Viene dipinta come la peggiore vicepresidente degli Stati Uniti di sempre. La popolarità di Kamala Harris negli Usa è ai minimi storici. Colei che avrebbe dovuto rappresentare la vera novità nel panorama politico a stelle e strisce al giro di boa del primo anno alla Casa Bianca ha deluso tutti.
Kamala Harris: cosa dicono i sondaggi
Secondo i sondaggisti repubblicani il 50 per cento della popolazione ritiene Harris non all’altezza dell’incarico che le è stato affidato. Non va molto meglio se si guardano i numeri diffusi dai democratici. In questo caso Kamala è la peggiore “solo” degli ultimi 30 anni. La piattaforma specializzata YouGov America rivela che la disapprovazione generale è vicina al 50 per cento e l’approvazione a stento sfiora il 43,5. Percentuali capovolte rispetto a quando si è insediata alla vicepresidenza.
Tutte le aspettative su Kamala Harris
E dire che la base dem aspettava con ansia l’insediamento della prima vicepresidente donna degli Usa, e per di più di origini indiane e giamaicane. La speranza era che la Harris alle Presidenziali del 2024 si presentasse al posto di Joe Biden. Vista l’avanzata età dell’attuale presidente era lei la designata a conquistare l’elettorato democratico orfano di Barack Obama. A meno di un brusco cambio di rotta sarà difficile che questo accada. Scelte politiche sbagliate (la gestione delle frontiere tra Messico e Usa), la mancanza di rapporto diretto con l’opinione pubblica (mai una conferenza stampa da sola in un anno) e mancata presa di posizione su questioni cruciali come l’Afghanistan e le donne afghane hanno determinato un drammatico crollo nei consensi.

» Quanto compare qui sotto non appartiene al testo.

Definition frame_read (c : Conn) : Res (option RSPMessage.t * Conn) :=
  r ← readExact c kFrameHeaderSize;
  match r.1 with
  | None => Ok (None, r.2)
  | Some header =>
      if negb (readUint32 header =? kFrameMagic) then Ok (None, r.2)
      else
        let payloadLength := readUint32 (drop 4 header) in
        if kMaxFrameLength <? payloadLength then Ok (None, r.2)
        else
          r' ← readExact r.2 (Z.to_nat payloadLength);
          match r'.1 with
          | None => Ok (None, r'.2)
          | Some payload => Ok (decode payload, r'.2)
          end
  end.

(** The bytes of a frame. *)
Definition frame (payload : bytes) : bytes := be_bytes 4 kFrameMagic ++ be_bytes 4 (size_of payload) ++ payload.
End Frame.

(** *** The two encodings

    The serializers of protobuf are parameters. *)
Section Encodings.
Context (SerializeToString : RSPMessage.t -> option bytes) (ParseFromArray : bytes -> option RSPMessage.t)
  (MessageToJsonString : RSPMessage.t -> option bytes) (JsonStringToMessage : bytes -> option RSPMessage.t).

Definition protobufFrameMagic : Z := 0x52535050.
Definition ProtobufEncoding_readMessage : Conn -> Res (option RSPMessage.t * Conn) :=
  frame_read protobufFrameMagic ParseFromArray.
Definition ProtobufEncoding_writeMessage : Conn -> RSPMessage.t -> Res (bool * Conn) :=
  frame_write protobufFrameMagic SerializeToString.

(** A message that cannot be printed is replaced by an empty object. *)
Definition encodeMessage (message : RSPMessage.t) : bytes := default (bs "{}") (MessageToJsonString message).

Definition jsonFrameMagic : Z := 0x5253504A.
Definition JsonEncoding_readMessage : Conn -> Res (option RSPMessage.t * Conn) :=
  frame_read jsonFrameMagic JsonStringToMessage.
Definition JsonEncoding_writeMessage : Conn -> RSPMessage.t -> Res (bool * Conn) :=
  frame_write jsonFrameMagic (fun message => Some (encodeMessage message)).
End Encodings.

(** ** Properties *)
Context `{L : !ConnectionLaws C}.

Gli errori di Kamala Harris: la gestione dell’immigrazione
La parabola discendente della popolarità di Kamala Harris è iniziata a giugno quando Biden le aveva affidato la gestione della crisi migratoria con il Messico. Il primo viaggio all’estero della vice si è rivelato però un fallimento. In un’intervista alla Nbc Kamala aveva affermato di essere stata al confine di persona, fatto smentito dalla stampa. Al momento della rettifica, come si suole dire, la toppa è stata peggiore del buco dato che la vicepresidente aveva sbottato: «Se è per questo non sono nemmeno stata in Europa». La mancanza di risultati nella gestione della crisi dei confini – il numero di arresti a luglio è stato il più alto da due decenni a questa parte – non è l’unico argomento a cui i repubblicani si sono aggrappati nel criticare Harris. Sempre a giugno, da Guatemala City Harris aveva mandato un messaggio chiaro alla popolazione: «Non venite negli Usa, se arriverete al nostro confine, verrete rispediti indietro». Per poi assicurare che gli Stati Uniti continueranno a «far rispettare le leggi e a proteggere i confini». Parole che avevano scatenato l’indignazione anche dei suoi sostenitori. A pesare profondamente nella politica dei consensi, però, è stata la gestione della crisi in Afghanistan.
Harris e quel silenzio sulle donne afghane
Nelle ore della presa di Kabul, Harris si trovava nel sud est asiatico e aveva dichiarato pubblicamente il sostegno al presidente Biden nel ritiro delle truppe. Aveva poi ringraziato i militari e sottolineato l’appoggio ai cittadini Usa che venivano evacuati dalla zona. In seguito però, sebbene sollecitata, Harris non ha mai più detto una parola in merito alla situazione in Afghanistan. Neppure il tema sensibile della questione femminile è stato citato dalla vicepresidente. La condizione delle donne afghane lei avrebbe dovuto essere al centro di una campagna mediatica dalle tinte decise. E, invece, nulla. Prendere parte alla lotta difesa dei diritti delle donne alle prese con il regime talebano avrebbe ricevuto il plauso incondizionato della base dem, ma niente ha detto e e tanto meno fatto. Una macchia politica che sarà difficile cancellare dalla memoria dell’elettorato democratico in vista delle elezioni di middle term del prossimo anno.